Konrad became king of Old Bohemia, and when the king of New Bohemia went to war against him, knowing well that Konrad had not yet consolidated his power and that his vassals did not support him, the genius of Konrad and his generals finally came to the surface. The King of New Bohemia died in the third and final battle, and in 84, Konrad united Old and New Bohemia. Through the mediation of his cousin (a woman who made it her lifelong mission to conceal Konrad von Weilsburg’s diplomatic incompetence) he married the daughter of the King of Pomerania, thereby gaining considerable influence over the lucrative Cinium trade in the north.
Now the race for the imperial crown had begun.
Seven years of military campaigns took Konrad from his homeland to the rugged coasts. He defeated the old powers of Stralsund and Wismar in the Battle of Pomerania, drove Skandia’s army back into the sea on the North Sea coast, and finally, where it had all begun, in Bohemia, faced the mighty army of the King of Graufranken and his allies, who had become his greatest rival.
This was followed by the Battle of the Moldau, several weeks of fighting in the Grey Forest near Prague, and finally the clash on the Totenfeld – the original name has been lost, or perhaps the place was never named. The rapid succession of battles had led to the depletion of gunpowder supplies, and now both armies were engaged in hand-to-hand combat.
However, Konrad had a company of Jäger in his army. They served as scouts in difficult terrain. These Jäger carried crossbows, which were not uncommon among the Lohen at that time. The Jäger attacked the Graufranken and their allies from behind late in the evening of the battle. They fired volley after volley before a bolt struck the fighting King of the Graufranken in the chest.
‘Damned crossbows!’ he is said to have shouted in a rage before his companions hastily carried him off the field.
The battle came to an end shortly afterwards.

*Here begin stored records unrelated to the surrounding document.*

Lemma load_blocks_in data l B j :
  j ∈ l -> NoDup l -> (j < length B)%nat -> load_blocks data l B !! j = Some (lh_block data (Z.of_nat j)).
Proof.
  revert B. induction l as [|i l IH]; intros B Hj Hnd Hlt; [set_solver|]. apply NoDup_cons in Hnd as [Hni Hnd].
  change (load_blocks data (i :: l) B) with (load_blocks data l (load_entry data B i)).
  apply elem_of_cons in Hj as [->|Hj].
  - rewrite load_blocks_out by done. unfold load_entry, store. rewrite Nat2Z.id. by apply list_lookup_insert_eq.
  - apply IH; auto. unfold load_entry, store. by rewrite length_insert.
Qed.

(** The in-memory log after [read_head] found the header [data]. *)
Definition head_log (data : list Z) lg : log_t :=
  set_lg_block (load_blocks data (range (lh_n data)) (lg_block lg)) (set_lg_n (lh_n data) lg).

Lemma read_loop pid D l s b bn data :
  blk pid [b] D s -> hb s b bn data true -> length (lg_block (k_log s)) = 30%nat ->
  (forall i, i ∈ l -> (i < 30)%nat) ->
  for_each l (fun i =>
    let! b := getbuf b in
    let! lg := gets k_log in
    if in_bounds (lg_block lg) (Z.of_nat i) then
      updlog (set_lg_block (store (lg_block lg) (Z.of_nat i) (lh_block (b_data b) (Z.of_nat i))))
    else undef "log.lh.block") s =
  Ret tt (set_k_log (set_lg_block (load_blocks data l (lg_block (k_log s))) (k_log s)) s).
Proof.
  revert s. induction l as [|i l IH]; intros s Hk Hb Hlen Hl; cbn [for_each].
  { unfold load_blocks. simpl. unfold ret. f_equal. destruct s; unfold set_k_log; simpl. f_equal. by destruct k_log. }
  destruct (getbuf_hb _ _ _ _ _ Hb) as (bp & E1 & E2 & _).
  assert (Hi : (i < 30)%nat) by (apply Hl; set_solver).
  erewrite bind_run; [|erewrite bind_run by exact E1; rewrite bind_gets; unfold in_bounds; rewrite Hlen;
    destruct (Z.leb_spec 0 (Z.of_nat i)); [|lia]; destruct (Z.ltb_spec (Z.of_nat i) (Z.of_nat 30)); [|lia];
    reflexivity].
  rewrite IH; [|by apply blk_log|done| |set_solver].
  - simpl. rewrite E2. done.
  - simpl. unfold store. by rewrite length_insert.
Qed.
Definition iupdate (ip : nat) : K unit :=
  let! i := getinode ip in
  let! sb := gets k_sb in
  let! bp := bread (i_dev i) (IBLOCK (i_inum i) sb) in
  let! i := getinode ip in
  updbuf bp (fun d => set_b_data (dinode_store (b_data d) (dinode_off (i_inum i)) i) d) ;;
  log_write bp ;;
  brelse bp.

Definition idup (ip : nat) : K nat :=
  acquire L_icache ;;
  updinode ip (fun i => set_i_ref (i_ref i + 1) i) ;;
  release L_icache ;;
  ret ip.

Definition ilock (oip : option nat) : K unit :=
  match oip with
  | None => panic "ilock"
  | Some ip =>
      let! i := getinode ip in
      if i_ref i <? 1 then panic "ilock" else
      acquiresleep (SL_inode ip) ;;
      let! i := getinode ip in
      if i_valid i =? 0 then
        let! sb := gets k_sb in
        let! bp := bread (i_dev i) (IBLOCK (i_inum i) sb) in
        let! d := getbuf bp in
        updinode ip (dinode_load (b_data d) (dinode_off (i_inum i))) ;;
        brelse bp ;;
        updinode ip (set_i_valid 1) ;;
        let! i := getinode ip in
        if i_type i =? 0 then panic "ilock: no type" else ret tt
      else ret tt
  end.

Definition iunlock (oip : option nat) : K unit :=
  match oip with
  | None => panic "iunlock"
  | Some ip =>
      let! h := holdingsleep (SL_inode ip) in
      let! i := getinode ip in
      if negb h || (i_ref i <? 1) then panic "iunlock" else
      releasesleep (SL_inode ip)
  end.

(** The two loops of [itrunc]. *)
Definition itrunc (ip : nat) : K unit :=
  for_each (range NDIRECT) (fun k =>
    let! i := getinode ip in
    let! a := index "ip->addrs" (i_addrs i) (Z.of_nat k) in
    when (negb (a =? 0))
      (bfree (i_dev i) a ;;
       updinode ip (fun i => set_i_addrs (store (i_addrs i) (Z.of_nat k) 0) i))) ;;
  let! i := getinode ip in
  let! a := index "ip->addrs" (i_addrs i) NDIRECT in
  when (negb (a =? 0))
    (let! bp := bread (i_dev i) a in
     for_each (range NINDIRECT) (fun j =>
       let! d := getbuf bp in
       let x := rd32 (b_data d) (4 * Z.of_nat j) in
       when (negb (x =? 0)) (bfree (i_dev i) x)) ;;
     brelse bp ;;
     bfree (i_dev i) a ;;
     updinode ip (fun i => set_i_addrs (store (i_addrs i) NDIRECT 0) i)) ;;
  updinode ip (set_i_size 0) ;;
  iupdate ip.

Definition iput (ip : nat) : K unit :=
  acquiresleep (SL_inode ip) ;;
  let! i := getinode ip in
  when (negb (i_valid i =? 0) && (i_nlink i =? 0))
    (acquire L_icache ;;
     let! i := getinode ip in
     let r := i_ref i in
     release L_icache ;;
     when (r =? 1)
       (itrunc ip ;;
        updinode ip (set_i_type 0) ;;
        iupdate ip ;;
        updinode ip (set_i_valid 0))) ;;
  releasesleep (SL_inode ip) ;;
  acquire L_icache ;;
  updinode ip (fun i => set_i_ref (i_ref i - 1) i) ;;
  release L_icache.

Definition iunlockput (ip : nat) : K unit :=
  iunlock (Some ip) ;;
  iput ip.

The Lohenreich was proclaimed six months later on 5 June in Würzburg. Konrad I of Weilsburg united a territory that was surpassed in Europe at that time only by the Ottoman Empire. He appointed his most loyal generals as rulers of newly founded duchies that were loyal only to the emperor. Among other things, the lands that comprised the Kingdom of Bohemia became what is now the Altkaiserland. Konrad showed mercy to his former enemies, allowing the King of Graufranken, who had unexpectedly survived the crossbow bolt in his chest, to keep part of his lands and granting his son the Kurwürde that would come into effect if the Weilsburg dynasty were to die out one day and the Reich would have to elect a new Kaiser.
A large Ottoman fleet lands 44 P.I. at Saraùsa and annexes the city, which submits to this fate without much resistance. Saraùsa had previously served as a port of call for Ottoman raids and had adapted accordingly. The annexation of the city, which marks the beginning of the conquest of Sicily, also marks the beginning of the conquest of Italy.
There is isolated resistance, especially in Rosalia, formerly Palermo, which enjoys Venetian support in the form of weapons, supplies, and mercenaries. Due to the small size of the contingents, the fighting drags on for several years until the Ottomans are able to build up an overwhelming superiority through further reinforcements.
The Ottoman-Venetian War from 50 to 57 P.I. lasts seven years and begins with the blockade and first siege of Reggio, a city that has since become a Venetian client state. Thanks to their spy network, the Venetians are forewarned and the Janissaries encounter strong defenses. Venice therefore has the upper hand at the beginning.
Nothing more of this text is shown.